Nowadays, data are everywhere. There are so many different sizes and shapes of data. These data will not make any sense if nobody is analyzing them. So, Data Scientists and Data Analysts have a lot to do. But the analysis will not be effective if we do not know what information to infer from the data. No matter how authentic the data source is, how much money and time is spent to sample or collect data, that will be useless or even harmful if the research questions are not well formulated. I said harmful because if we make the wrong interpretation of a very sensitive dataset, that can lead to a wrong decision in an important issue. So, it is crucial for data scientists to learn, how to ask well-formulated research questions.
In this article, I want to explain some key elements that need to be considered to craft the research questions.
The target population of interest
A clear and concise description of the target population of interest has to be in the research question. A good example is a Hispanic population with a family income of more than 100,000 USD or more in the Chicago area. Or, African-American female with an education level of a college degree or higher.
Descriptive or Analytic Question
This is important to know what kind of calculations to perform. Here, descriptive means if there are specific parameters to calculate like the average age, gross income, or maximum height.

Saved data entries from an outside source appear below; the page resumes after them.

(** X17.  Below capacity [set] removes nothing but expired entries: every
    other key whose entry is live at the sweep keeps it. *)
Theorem set_below_capacity_keeps_live_entries
    (c : EnhancedContextCache) (key k : string) (e : EnhancedContextCacheEntry)
    (files : FileMap) (summary : option string) (expiryMs : option Z) (sweepTime now : Z) :
  Map_size (cache (cleanup c sweepTime)) < maxSize c ->
  k <> key ->
  Map_get k (cache c) = Some e ->
  (inject_Z sweepTime <= expiresAt e)%Q ->
  Map_get k (cache (set P c key files summary expiryMs sweepTime now)) = Some e.
Proof.
  intros Hroom Hk Hget Hlive.
  rewrite set_cache, Map_get_set_other by exact Hk.
  unfold swept, evict_if_full.
  replace (maxSize (cleanup c sweepTime) <=? Map_size (cache (cleanup c sweepTime)))
    with false by (symmetry; apply Z.leb_gt; exact Hroom).
  simpl. apply Map_get_filter_kept; [exact Hget |].
  simpl. apply negb_true_iff, expired_false, Hlive.
Qed.

Lemma stored_by_set_fields c files text expiryMs sweepTime now :
  let e := stored_by_set P c files text expiryMs sweepTime now in
  accessCount e = 0 /\ totalAccessTime e = 0 /\ timestamp e = now /\
  lastAccessTime e = now /\ summary e = summary_val text.
Proof.
  destruct (stored_by_set_cases P c files text expiryMs sweepTime now)
    as [Hst | (ser & packed & _ & _ & _ & _ & _ & _ & Hst)];
    cbv zeta in *; rewrite Hst; repeat split.
Qed.

(** X18.  [set] writes a fresh entry: zero access counters, stamped with
    the time of the call, and carrying the caller's summary whether or not
    the files were compressed.  An existing key is overwritten in place; a
    new key goes last in the order of insertion. *)
Theorem set_writes_fresh_entry
    (c : EnhancedContextCache) (key : string)
    (files : FileMap) (text : option string) (expiryMs : option Z) (sweepTime now : Z) :
  exists e,
    Map_get key (cache (set P c key files text expiryMs sweepTime now)) = Some e /\
    accessCount e = 0 /\ totalAccessTime e = 0 /\
    timestamp e = now /\ lastAccessTime e = now /\
    summary e = summary_val text /\
    map fst (cache (set P c key files text expiryMs sweepTime now)) =
      match Map_get key (cache (swept c sweepTime)) with
      | Some _ => map fst (cache (swept c sweepTime))
      | None => map fst (cache (swept c sweepTime)) ++ [key]
      end.
Proof.
  exists (stored_by_set P c files text expiryMs sweepTime now).
  split; [apply set_lookup |].
  destruct (stored_by_set_fields c files text expiryMs sweepTime now)
    as (H1 & H2 & H3 & H4 & H5).
  repeat split; try assumption.
  rewrite set_cache.
  destruct (Map_get key (cache (swept c sweepTime))) eqn:E.
  - eapply Map_set_present_keys, E.
  - apply Map_set_absent_keys, E.
Qed.

(** X19.  Only [set] adds a key: after any other call every key in the
    store was there before, and after [set] every key was there before or
    is the key just written. *)
Theorem only_set_adds_keys (c : EnhancedContextCache) (call : Call) (k : string) :
  In k (map fst (cache (step P c call))) ->
  In k (map fst (cache c)) \/
  exists files summary expiryMs sweepTime now,
    call = CallSet k files summary expiryMs sweepTime now.
Proof.
  destruct call; simpl step; intros Hin; try (left; exact Hin).
  - rewrite set_cache in Hin. apply Map_set_keys in Hin as [-> | Hin].
    + right. repeat eexists.
    + left. unfold swept, evict_if_full in Hin.
      destruct (maxSize _ <=? Map_size _);
        [| eapply filter_keys, Hin].
      destruct (getOldestEntry _) as [ko |]; [| eapply filter_keys, Hin].
      destruct (truthy_string ko); [| eapply filter_keys, Hin].
      eapply filter_keys, Map_delete_keys, Hin.
  - left. destruct (Map_get key (cache c)) as [e |] eqn:Hget.
    + destruct (expired checkTime e) eqn:Hexp.
      * rewrite (get_expired P c key e _ _ _ _ Hget Hexp) in Hin.
        eapply Map_delete_keys, Hin.
      * rewrite (get_live P c key e _ _ _ _ Hget Hexp) in Hin. simpl in Hin.
        apply Map_set_keys in Hin as [-> | Hin]; [| exact Hin].
        eapply In_keys, Map_get_In, Hget.
    + rewrite (get_absent P c key _ _ _ _ Hget) in Hin. exact Hin.
  - left. eapply Map_delete_keys, Hin.
  - destruct Hin.
  - left. eapply filter_keys, Hin.
  - left. unfold timer_tick in Hin.
    destruct (compressionEnabled _); [| eapply filter_keys, Hin].
    destruct (negb _); eapply filter_keys, Hin.
Qed.

End Eviction.

Ltac distinct_keys := unfold well_formed; vm_compute; repeat constructor; simpl; intuition discriminate.

Lemma getOldestEntry_first_of_least_witness :
  exists pre k e post,
    cache full_cache = pre ++ (k, e) :: post /\ getOldestEntry full_cache = Some k.
Proof.
  destruct (proj2 (getOldestEntry_first_of_least full_cache))
    as (pre & k & e & post & H1 & H2 & _).
  - vm_compute. discriminate.
  - exists pre, k, e, post. split; assumption.
Defined.

Lemma read_entry_survives_next_set_witness :
  exists e',
    Map_get "a" (cache (snd (get tiny_platform full_cache "a" 1002 1002 1002 1002))) = Some e' /\
    Map_get "a" (cache (set tiny_platform
                            (snd (get tiny_platform full_cache "a" 1002 1002 1002 1002))
                            "c" small_files None None 1003 1003)) = Some e'.
Proof.
  eexists. split; [vm_compute; reflexivity |].
  eapply (read_entry_survives_next_set tiny_platform full_cache "a" "b" "c").
  - distinct_keys.
  - vm_compute. reflexivity.
  - vm_compute. discriminate.
  - intros k1 e1 Hk H. apply Map_get_In in H. vm_compute in H.
    destruct H as [H | [H | []]]; injection H as <- <-; [congruence | vm_compute; reflexivity].
  - discriminate.
  - vm_compute. reflexivity.
  - vm_compute. discriminate.
  - vm_compute. reflexivity.
  - vm_compute. discriminate.
  - discriminate.
Defined.

Lemma empty_key_blocks_eviction_witness :
  Map_size (cache (set tiny_platform empty_key_cache "c" small_files None None 1002 1002)) =
  Map_size (cache (cleanup empty_key_cache 1002)) + 1.
Proof.
  eapply (empty_key_blocks_eviction tiny_platform empty_key_cache "c").
  - distinct_keys.
  - vm_compute. reflexivity.
  - intros k e Hk H. apply Map_get_In in H. vm_compute in H.
    destruct H as [H | [H | []]]; injection H as <- <-; [congruence | vm_compute; reflexivity].
  - vm_compute. reflexivity.
Defined.

Lemma overwrite_at_capacity_evicts_another_witness :
  Map_size (cache (set tiny_platform full_cache "b" small_files None None 1002 1002)) =
  Map_size (cache (cleanup full_cache 1002)) - 1.
Proof.
  eapply (overwrite_at_capacity_evicts_another tiny_platform full_cache "b").
  - distinct_keys.
  - vm_compute. intros k [<- | [<- | []]]; discriminate.
  - vm_compute. discriminate.
  - vm_compute. discriminate.
  - vm_compute. reflexivity.
  - exists "a"%string. eexists. split; vm_compute; reflexivity.
Defined.

Lemma set_below_capacity_keeps_live_entries_witness :
  Map_get "k" (cache (set tiny_platform long_lived "j" small_files None None 2000 2000)) =
  Some (stored_by_set tiny_platform new_cache small_files None (Some 10000000) 1000 1000).
Proof.
  apply (set_below_capacity_keeps_live_entries tiny_platform long_lived "j" "k").
  - vm_compute. reflexivity.
  - discriminate.
  - reflexivity.
  - vm_compute. discriminate.
Defined.

Lemma only_set_adds_keys_witness :
  In "c"%string (map fst (cache full_cache)) \/
  exists files summary expiryMs sweepTime now,
    CallSet "c" small_files None None 1002 1002 = CallSet "c" files summary expiryMs sweepTime now.
Proof.
  apply (only_set_adds_keys tiny_platform full_cache
           (CallSet "c" small_files None None 1002 1002) "c").
  vm_compute. tauto.
Defined.

(** ** Settings and the timer *)

Section Settings.

Variable P : Platform.
(** The outer loop, over the pages still to fetch. *)
Fixpoint fetch_pages (net : Net) (pages : list nat) : result (list movie) :=
  match pages with
  | [] => Ok []
  | page :: rest =>
      found <- fetch_page net page ;;
      more <- fetch_pages net rest ;;
      Ok (found ++ more)
  end.

(** [fetch_movies_from_tmdb]: [pd.DataFrame(movies_data)] labels the rows
    0, 1, 2, ... *)
Definition fetch_movies_from_tmdb (net : Net) (pages : nat)
  : result (list (Z * movie)) :=
  movies_data <- fetch_pages net (seq 1 pages) ;;
  Ok (combine (map Z.of_nat (seq 0 (length movies_data))) movies_data).

(** A cell of the frame as [preprocess_data] sees it; booleans and dicts
    have no counterpart among its cells. *)
Fixpoint cell (x : json) : option Updater.pyval :=
  match x with
  | JNull => Some Updater.PyNone
  | JNum n => Some (Updater.PyInt n)
  | JStr s => Some (Updater.PyStr s)
  | JArr items =>
      option_map Updater.PyList
        ((fix cells (l : list json) : option (list Updater.pyval) :=
            match l with
            | [] => Some []
            | y :: r =>
                match cell y, cells r with
                | Some v, Some vs => Some (v :: vs)
                | _, _ => None
                end
            end) items)
  | JBool _ | JObj _ => None
  end.

(** One row of [pd.DataFrame(movies_data)]. *)
Definition row_of (m : movie) : option Updater.raw_movie :=
  match cell (movie_id m), cell (title m), cell (overview m),
        cell (JArr (genres m)), cell (JArr (keywords m)),
        cell (JArr (cast m)), cell (JArr (crew m)) with
  | Some i, Some t, Some o, Some g, Some k, Some c, Some d =>
      Some {| Updater.movie_id := i; Updater.title := t;
              Updater.overview := o; Updater.genres := g;
              Updater.keywords := k; Updater.cast := c;
              Updater.crew := d |}
  | _, _, _, _, _, _, _ => None
  end.

End Tmdb.

(** ** Sample TMDb replies *)

Module TmdbSamples.
Import Tmdb.

Definition person (name job : string) : json :=
  JObj [("name"%string, JStr name); ("job"%string, JStr job)].

Definition matrix_details : json :=
  JObj [("title"%string, JStr "The Matrix");
        ("overview"%string, JStr "A hacker learns the truth");
        ("genres"%string, JArr [JObj [("name"%string, JStr "Science Fiction")]])].

Definition matrix_credits : json :=
  JObj [("cast"%string, JArr [person "Keanu Reeves" "Actor";
                       person "Laurence Fishburne" "Actor";
                       person "Carrie-Anne Moss" "Actor";
                       person "Hugo Weaving" "Actor"]);
        ("crew"%string, JArr [person "Lana Wachowski" "Director";
                       person "Joel Silver" "Producer"])].

(** Details and credits are served, keywords and listings never. *)
Definition keywordless : Net :=
  fun url _ =>
    match url with
    | Details _ => Answer matrix_details
    | Credits _ => Answer matrix_credits
    | Popular _ | Keywords _ => Failed
    end.

(** Page 2 and the details of movie 7 are never served. *)
Definition patchy : Net :=
  fun url _ =>
    match url with
    | Popular 2 => Failed
    | Popular _ => Answer (JObj [("results"%string, JArr [JObj [("id"%string, JNum 7)];
                                                   JObj [("id"%string, JNum 603)]])])
    | Details (JNum 7) => Failed
    | Details _ => Answer matrix_details
    | Credits _ => Answer matrix_credits
    | Keywords _ => Failed
    end.

(** A movie that TMDb lists with a null overview. *)
Definition untold_details : json :=
  JObj [("title"%string, JStr "Untold"); ("overview"%string, JNull); ("genres"%string, JArr [])].

Definition untold : Net :=
  fun url _ =>
    match url with
    | Details _ => Answer untold_details
    | Credits _ => Answer matrix_credits
    | Popular _ | Keywords _ => Failed
    end.

End TmdbSamples.

(** ** [src/github_release_manager.py]

    Everything outside the program is an oracle: what PyGithub, [os.path],
    [open] and [requests.get] answer.  The answers inside a loop are
    indexed by the iteration that asks, so that they may depend on what
    went before.  What the program does to the release is the list of its
    [action]s in order; what it does to the disk is the [disk] it
    leaves. *)

Module Release.

Record asset : Type := {
  name : string;
  browser_download_url : string
}.

(** A [GitRelease] as far as the source looks at it. *)
Record release : Type := {
  tag_name : string;
  get_assets : result (list asset)
}.

Record World : Type := {
  get_release : string -> result release;
  create_git_release : string -> string -> result release;
  delete_asset : nat -> string -> option exn;
  upload_asset : nat -> string -> string -> option exn;
  path_exists : string -> bool;
  basename : string -> string;
  path_join : string -> string -> string;
  makedirs : string -> option exn;
  requests_get : nat -> string -> result string;
  open_wb : nat -> string -> option exn
}.

Inductive action : Type :=
| Created (tag title : string)
| Deleted (asset_name : string)
| Uploaded (path label : string) (ok : bool).

(** [create_or_get_release(tag_name)], with the defaults for the name and
    the description; the bare [except:] catches whatever [get_release]
    raises. *)
Definition create_or_get_release (w : World) (tag : string)
  : list action * result release :=
  match get_release w tag with
  | Ok found => ([], Ok found)
  | Raise _ =>
      let release_name := ("Model Files " ++ tag)%string in
      match create_git_release w tag release_name with
      | Ok made => ([Created tag release_name], Ok made)
      | Raise e => ([], Raise e)
      end
  end.

(** [filename in existing_assets] *)
Definition listed (filename : string) (existing : list string) : bool :=
  existsb (String.eqb filename) existing.

(** The loop of [upload_files] from iteration [i] on. *)
Fixpoint upload_each (w : World) (existing : list string) (i : nat)
         (files : list string) : list action * result unit :=
  match files with
  | [] => ([], Ok tt)
  | filepath :: rest =>
      let filename := basename w filepath in
      if negb (path_exists w filepath) then upload_each w existing (S i) rest
      else
        let upload :=
          Uploaded filepath filename
            (match upload_asset w i filepath filename with
             | None => true
             | Some _ => false
             end) in
        let (later, outcome) := upload_each w existing (S i) rest in
        if listed filename existing then
          match delete_asset w i filename with
          | Some e => ([Deleted filename], Raise e)
          | None => (Deleted filename :: upload :: later, outcome)
          end
        else (upload :: later, outcome)
  end.

(** [upload_files] *)
Definition upload_files (w : World) (tag : string) (files : list string)
  : list action * result unit :=
  match create_or_get_release w tag with
  | (made, Raise e) => (made, Raise e)
  | (made, Ok rel) =>
      match get_assets rel with
      | Raise e => (made, Raise e)
      | Ok assets =>
          let (done, outcome) := upload_each w (map name assets) 0 files in
          (made ++ done, outcome)
      end
  end.

(** The paths that [upload_asset] was called with, in order. *)
Fixpoint uploads (trace : list action) : list string :=
  match trace with
  | [] => []
  | Uploaded path _ _ :: rest => path :: uploads rest
  | _ :: rest => uploads rest
  end.

(** The disk: the files written, the latest first. *)
Definition disk : Type := list (string * string).

Definition write (path content : string) (fs : disk) : disk :=
  (path, content) :: fs.

Fixpoint read (path : string) (fs : disk) : option string :=
  match fs with
  | [] => None
  | (p, c) :: rest => if String.eqb p path then Some c else read path rest
  end.

(** The loop of [download_files] from iteration [i] on. *)
Fixpoint download_each (w : World) (destination_dir : string) (i : nat)
         (assets : list asset) (fs : disk) : result unit * disk :=
  match assets with
  | [] => (Ok tt, fs)
  | a :: rest =>
      let filepath := path_join w destination_dir (name a) in
      match requests_get w i (browser_download_url a) with
      | Raise e => (Raise e, fs)
      | Ok content =>
          match open_wb w i filepath with
          | Some e => (Raise e, fs)
          | None =>
              download_each w destination_dir (S i) rest
                            (write filepath content fs)
          end
      end
  end.

(** [download_files]: [os.makedirs] is outside the [try], the rest is
    inside it. *)
Definition download_files (w : World) (tag destination_dir : string)
           (fs : disk) : result bool * disk :=
  match makedirs w destination_dir with
  | Some e => (Raise e, fs)
  | None =>
      match get_release w tag with
      | Raise _ => (Ok false, fs)
      | Ok rel =>
          match get_assets rel with
          | Raise _ => (Ok false, fs)
          | Ok [] => (Ok false, fs)
          | Ok assets =>
              match download_each w destination_dir 0 assets fs with
              | (Ok _, fs') => (Ok true, fs')
              | (Raise _, fs') => (Ok false, fs')
              end
          end
      end
  end.

(** Where [download_files] puts an asset. *)
Definition target (w : World) (destination_dir : string) (a : asset)
  : string :=
  path_join w destination_dir (name a).

(** Asset [i] of the release can be fetched and its file opened. *)
Definition downloadable (w : World) (destination_dir : string) (i : nat)
           (a : asset) : Prop :=
  (exists content, requests_get w i (browser_download_url a) = Ok content) /\
  open_wb w i (target w destination_dir a) = None.

End Release.

(** ** Sample releases *)

Module ReleaseSamples.
Import Release.

Definition model_assets : list asset :=
  [ {| name := "movies_dict.pkl";
       browser_download_url := "https://example.org/movies_dict.pkl" |};
    {| name := "movies.index";
       browser_download_url := "https://example.org/movies.index" |} ].

Definition v1 : release :=
  {| tag_name := "v1.0.0"; get_assets := Ok model_assets |}.

Definition slash_join (d n : string) : string := (d ++ "/" ++ n)%string.

(** A release with two assets; uploads always fail, the second download
    fails, the vectorizer is not on the local disk. *)
Definition flaky : World :=
  {| get_release := fun _ => Ok v1;
     create_git_release := fun _ _ => Raise RuntimeError;
     delete_asset := fun _ _ => None;
     upload_asset := fun _ _ _ => Some RuntimeError;
     path_exists := fun p => negb (String.eqb p "data/vectorizer.pkl");
     basename := fun p => substring 5 (String.length p - 5) p;
     path_join := slash_join;
     makedirs := fun _ => None;
     requests_get := fun i _ =>
       match i with 0 => Ok "pickled"%string | _ => Raise RuntimeError end;
     open_wb := fun _ _ => None |}.
Lemma wf_d_alloc_done pa b name n s :
  wf s = true -> dentry_at s (Ptr pa) = Some b -> wf (d_alloc_done pa b name n s) = true.
Proof.
  intros Hwf Hb. unfold d_alloc_done.
  set (s0 := set_dentry_slab n (set_dentries (dentries s ++ [_]) s)).
  assert (Hb0 : dentry_at s0 (Ptr pa) = Some b).
  { unfold dentry_at, s0. cbn. rewrite lookup_app_l; [exact Hb|].
    now apply lookup_lt_Some in Hb. }
  assert (Hwf0 : wf s0 = true).
  { apply wf_intro.
    - intros k c Hk. destruct (wf_hashed _ _ _ Hwf Hk) as (f & Hf & Hkf).
      exists f. split; [|exact Hkf]. unfold s0. cbn.
      rewrite lookup_app_l; [exact Hf|]. now apply lookup_lt_Some in Hf.
    - intros c f x Hf Hx. unfold s0 in *. cbn in *.
      destruct (decide (c < length (dentries s))%nat) as [Hlt|Hge].
      + rewrite lookup_app_l in Hf by exact Hlt. exact (wf_no_dangling _ _ _ _ Hwf Hf Hx).
      + rewrite lookup_app_r in Hf by lia.
        destruct (c - length (dentries s))%nat; cbn in Hf; [|discriminate].
        inversion Hf; subst f. discriminate. }
  eapply wf_put_dentry; [exact Hwf0|exact Hb0|reflexivity|reflexivity|].
  intros x Hx. cbn in Hx. exact (wf_no_dangling s0 pa b x Hwf0 Hb0 Hx).
Qed.

Lemma wf_d_hash_done pa name a d s :
  wf s = true -> dentry_at s (Ptr a) = Some d -> d_parent d = pa -> d_name d = name ->
  wf (d_hash_done pa name a s) = true.
Proof.
  intros Hwf Hd Hp Hn. apply wf_intro.
  - intros k b Hk. unfold d_hash_done in Hk. cbn in Hk.
    destruct (decide (k = (pa, name))) as [->|Hne].
    + rewrite lookup_insert_eq in Hk. inversion Hk; subst b.
      exists d. split; [exact Hd|]. now rewrite Hp, Hn.
    + rewrite lookup_insert_ne in Hk by congruence. exact (wf_hashed _ _ _ Hwf Hk).
  - intros b f x Hf Hx. exact (wf_no_dangling _ _ _ _ Hwf Hf Hx).
Qed.

End WfFacts.

(** ** src/myfs.c: every outcome of the directory operations *)

Module MyfsOutcomes.
Import Num Stat Errno Kernel KernelFacts Myfs Boot MyfsFacts Shapes.
(** * KPIChecker: the classifier, the aggregator and the pattern configuration

    A shallow embedding of [kpichecker/kpi_checker.py] and
    [kpichecker/config.py], with the parts of the Python runtime they call
    ([re], [int], true division, [round], [json] files), and the properties
    of the specification stated over it.

    Layout: Python values and exceptions; text as code points; [int] on
    strings; the [re] fragment the patterns are written in; [Config];
    [KPIChecker]; then the theorems. *)

From Stdlib Require Import ZArith NArith List String Ascii Bool Lia Sorted.
From Stdlib Require Import Floats.SpecFloat.
From stdpp Require Import gmap strings list fin_maps.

On the other hand, analytic means a little more abstract parameters. It can be the relationship between income level and education. So, no straightforward calculation of a statistical parameter. Instead, the analysis of different parameters and finding conclusions from that.
Is the question original
Is the question original? Does it add a new area of knowledge or add more to any existing field or provide a different perspective about an old study? Many studies aim to build on some existing studies or add to the current knowledge. But that needs to be clear in the research statement or research question.
Are the Data Already Available
We need to make sure that the variables are either readily available or resources and tools are available to collect appropriate data. A careful study of the data has to be done so the data captures the core idea of the research.
These are the four essential components of a good research question. Without having a well thought out set of questions, data analysis can be meaningless or bring poor and misleading insights.
A bad question
“What is the relationship between income and the quality of health?”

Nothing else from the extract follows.